B. Analisis Putusan dan Pertimbangan Terhadap Penjualan Warisan yang Belum Dibagi di Pengadilan Negeri Salatiga Perkara yang diputuskan dipengadilan harus mempunyai alasan-alasan yang jelas, Majelis Hakim butuh pembuktian tersebut untuk bisa memutuskan perkaranya dengan menghadirkan saksi-saksi dan bukti. Dasar putusan hakim meliputi dua hal yaitu landasan yang tersurat dan landasan yang tersirat. Landasan yang tersurat yaitu pasal 1334 ayat (2), pasal 1471, dan pasal 1365 KUHPer yaitu: Pasal 1334 ayat 2 KUHPer yang isinya: “Melarang jual beli warisan yang belum terbuka” Pasal 1471 KUHPer yang isinya: “Jual beli barang orang lain adalah batal”
Pasal 1365 KUHPer yang isinya: “Tiap perbuatan melanggar hukum, yang membawa kerugian kepada orang lain, mewajibkan orang yang karena salahnya menerbitkan kerugian itu, mengganti kerugian tersebut” Unsur Hukum-hukum ini adalah sebagai berikut: 1. Jual beli warisan yang belum dibagi oleh semuah ahli warisnya adalah tidak diperbolehkan, jika perbuatan tersebut dilakukan maka akan ditetapkan perbuatan melawan hukum 2. Jual beli barang yang belum haknya atau belum mempunyai legitime portie (hakmutlak) adalah dilarang.
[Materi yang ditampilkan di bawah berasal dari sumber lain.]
Lemma three_loud_windows_return_first_mean_witness :
  find_signal_threshold (repeat (Fin 1) 20 ++ repeat (Fin 2) 45)
  = Ok (np_mean (slice (repeat (Fin 1) 20 ++ repeat (Fin 2) 45) 0 25)).
Proof.
  apply (@three_loud_windows_return_first_mean
           (repeat (Fin 1) 20 ++ repeat (Fin 2) 45)).
  - simpl. lia.
  - vm_compute. reflexivity.
  - vm_compute. reflexivity.
  - vm_compute. reflexivity.
Defined.

Lemma count_succ (n : nat) :
  inject_Z (Z.of_nat (S n)) == inject_Z (Z.of_nat n) + 1.
Proof. rewrite Nat2Z.inj_succ, <- Z.add_1_r, inject_Z_plus. reflexivity. Qed.

Lemma np_sum_within (lo hi : Q) (a : list float64) :
  Forall (within lo hi) a ->
  forall (acc : Q) (n : nat),
    lo * inject_Z (Z.of_nat n) <= acc <= hi * inject_Z (Z.of_nat n) ->
    exists r,
      fold_left fadd a (Fin acc) = Fin r /\
      lo * inject_Z (Z.of_nat (n + length a)) <= r
      <= hi * inject_Z (Z.of_nat (n + length a)).
Proof.
  induction 1 as [|x a [q [-> [Hlo Hhi]]] _ IH]; intros acc n [Hl Hh]; simpl.
  - exists acc. rewrite Nat.add_0_r. repeat split; assumption.
  - destruct (IH (acc + q) (S n)) as [r [Hr Hb]].
    + rewrite count_succ. split.
      * setoid_replace (lo * (inject_Z (Z.of_nat n) + 1))
          with (lo * inject_Z (Z.of_nat n) + lo) by ring.
        apply Qplus_le_compat; assumption.
      * setoid_replace (hi * (inject_Z (Z.of_nat n) + 1))
          with (hi * inject_Z (Z.of_nat n) + hi) by ring.
        apply Qplus_le_compat; assumption.
    + exists r. split; [exact Hr|].
      replace (n + S (length a))%nat with (S n + length a)%nat by lia. exact Hb.
Qed.

(** The mean of a non-empty slice of values in [lo, hi] lies in [lo, hi]. *)
Lemma np_mean_within (lo hi : Q) (a : list float64) :
  Forall (within lo hi) a -> a <> [] -> within lo hi (np_mean a).
Proof.
  intros Ha Hne. unfold np_mean, np_sum.
  destruct (@np_sum_within lo hi a Ha 0 0%nat) as [r [Hr [Hl Hh]]].
  { simpl. split; [setoid_replace (lo * 0) with 0 by ring
                  | setoid_replace (hi * 0) with 0 by ring]; apply Qle_refl. }
  rewrite Hr. simpl plus in Hl, Hh.
  assert (0 < inject_Z (Z.of_nat (length a))) as Hpos.
  { unfold Qlt. simpl. destruct a; [contradiction | simpl length; lia]. }
  unfold fdiv.
  destruct (Qeq_bool (inject_Z (Z.of_nat (length a))) 0) eqn:Hz.
  - apply Qeq_bool_iff in Hz. rewrite Hz in Hpos. discriminate Hpos.
  - eexists. split; [reflexivity|]. split.
    + apply Qle_shift_div_l; assumption.
    + apply Qle_shift_div_r; assumption.
Qed.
Jika perbuatan tersebut dilakukan maka akan merugikan orang lain. Dan perjanjian tersebut harus dinyatakan batal demi hukum 3. jika seseorang membuat kerugian kepada orarng lain, maka orang tersebut harus mengganti kerugian yang diderita orang tersebut. Besarnya kerugian yang harus diganti oleh orang yang membuat kerugian adalah disamakan dengan perbuatannya tersebut. Beda halnya dengan landasan yang di atas. Landasan hakim yang tersurat dalam memutuskan perkara No.32/Pdt.G/2009/PN.Sal. yaitu pasal 1320 KUHPer. Pasal 1320 KUHPer menjelaskan untuk sahnya suatu perjanjian diperlukan empat syarat, diantaranya: 1. Sepakat mereka yang mengikatkan diri, maksudnya perjanjian itu didasarkan atas kesepakatan para pihak, bebas atau tidak ada unsur paksaan, kekeliruan dan penipuan, melainkan berdasarkan kebebasan semata-mata.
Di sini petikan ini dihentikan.